DALLAS, Sept. 6 -- Clues into how autism spectrum disorders work may emerge from mice with a mutation that makes them socially awkward but enhances cognitive abilities.
Transgenic mice with a mutation in the gene encoding for neuroligin-3, a synaptic cellular adhesion molecule, showed both social impairment and enhanced spatial learning abilities, a mix typical of some patients with autism, Asperger's syndrome, or related conditions, reported Thomas C. Sdhof, M.D., of the University of Texas Southwestern here, and colleagues.
The behavioral changes the investigators observed in the mice were accompanied by increases of inhibitory synaptic transmission but not excitatory transmission, the authors reported online in Science Express, the rapid online version of Science.
"Our data strongly support the notion that a change in the inhibitory-excitatory balance contributes to the pathogenesis of autism spectrum disorders," they wrote.

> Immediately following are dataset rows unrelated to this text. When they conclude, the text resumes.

(** ** Machine integers

    A C integer of width w is a Z in its range; every operation that can leave
    the range is followed by one of these conversions. *)

Definition u8 (z : Z) : Z := z mod 256.
Definition u16 (z : Z) : Z := z mod 65536.
Definition u32 (z : Z) : Z := z mod 4294967296.
Definition u64 (z : Z) : Z := z mod 18446744073709551616.
(** Conversion to a signed type of the same width (two's complement). *)
Definition s32 (z : Z) : Z := (z + 2147483648) mod 4294967296 - 2147483648.
Definition s64 (z : Z) : Z :=
  (z + 9223372036854775808) mod 18446744073709551616 - 9223372036854775808.

Definition UINT32_MAX : Z := 4294967295.
Definition LONG_MAX : Z := 9223372036854775807.
Definition LONG_MIN : Z := -9223372036854775808.
Definition ULONG_MAX : Z := 18446744073709551615.

Create HintDb cint discriminated.

(** [lia] for goals with division or modulus by constants. *)
Ltac zlia := Z.to_euclidean_division_equations; lia.

Lemma u8_range z : 0 <= u8 z < 256.
Proof. unfold u8. zlia. Qed.
Lemma u16_range z : 0 <= u16 z < 65536.
Proof. unfold u16. zlia. Qed.
Lemma u32_range z : 0 <= u32 z < 4294967296.
Proof. unfold u32. zlia. Qed.
Lemma u64_range z : 0 <= u64 z < 18446744073709551616.
Proof. unfold u64. zlia. Qed.
Lemma u16_small z : 0 <= z < 65536 -> u16 z = z.
Proof. intros. apply Z.mod_small. lia. Qed.
Lemma u32_small z : 0 <= z < 4294967296 -> u32 z = z.
Proof. intros. apply Z.mod_small. lia. Qed.
Lemma u64_small z : 0 <= z < 18446744073709551616 -> u64 z = z.
Proof. intros. apply Z.mod_small. lia. Qed.
Lemma s32_small z : -2147483648 <= z < 2147483648 -> s32 z = z.
Proof. intros. unfold s32. rewrite Z.mod_small; lia. Qed.
Lemma s64_small z :
  -9223372036854775808 <= z < 9223372036854775808 -> s64 z = z.
Proof. intros. unfold s64. rewrite Z.mod_small; lia. Qed.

If it can be shown that the mouse model accurately mimics the pathology of autism, it would suggest the possibility of treating some forms of autism spectrum disorders with therapies that can attenuate inhibitory synaptic transmission, the investigators said.
To see whether autism may be caused by an imbalance in synaptic circuits, the authors bred mice with an R451C-substitution in the gene encoding for neuroligin-3. A related mutation in humans is associated with familial idiopathic autism.
The investigators also bred a line of neuroligin-3 knockout mice for comparison purposes. They found that both murine strains appeared to be physically normal and had normal life spans.
The genetic substitution resulted in about a 90% reduction in neurologin-3 in the forebrain, and the deletion of the gene results in complete absence of the cellular adhesion molecule. However, mice with the R451C-substitution had an increase in the strength of inhibitory synaptic impulses, whereas the knockout mice did not. There were no significant changes in excitatory synaptic transmission.
The investigators then looked at the behaviors of the animals with the gene substitution to see whether the changes in synaptic transmission translated into changes in social behavior.
They found that the R451C-substitution mice were no different from wild-type controls in the time they spent examining a new inanimate object in their cages. But when a new caged adult mouse was introduced, they showed a small but significant decrease in interaction times compared with wild-type mice.
Although the neuroligin-3 deficient mice had social deficits, they appeared to have enhanced spatial memory, taking fewer days to learn the location of the submerged platform in a swim test, and finding the platform location nearly twice as often as controls.
"This combination of electrophysiological and behavioral effects is quite remarkable," Dr. Sdhof said. "It was also significant that these mice did not exhibit any other impairment of nervous system function -- there was no abnormal locomotor activity or motor coordination, for example. This was a selective change, with social impairment on the one hand, yet cognitive enhancement on the other."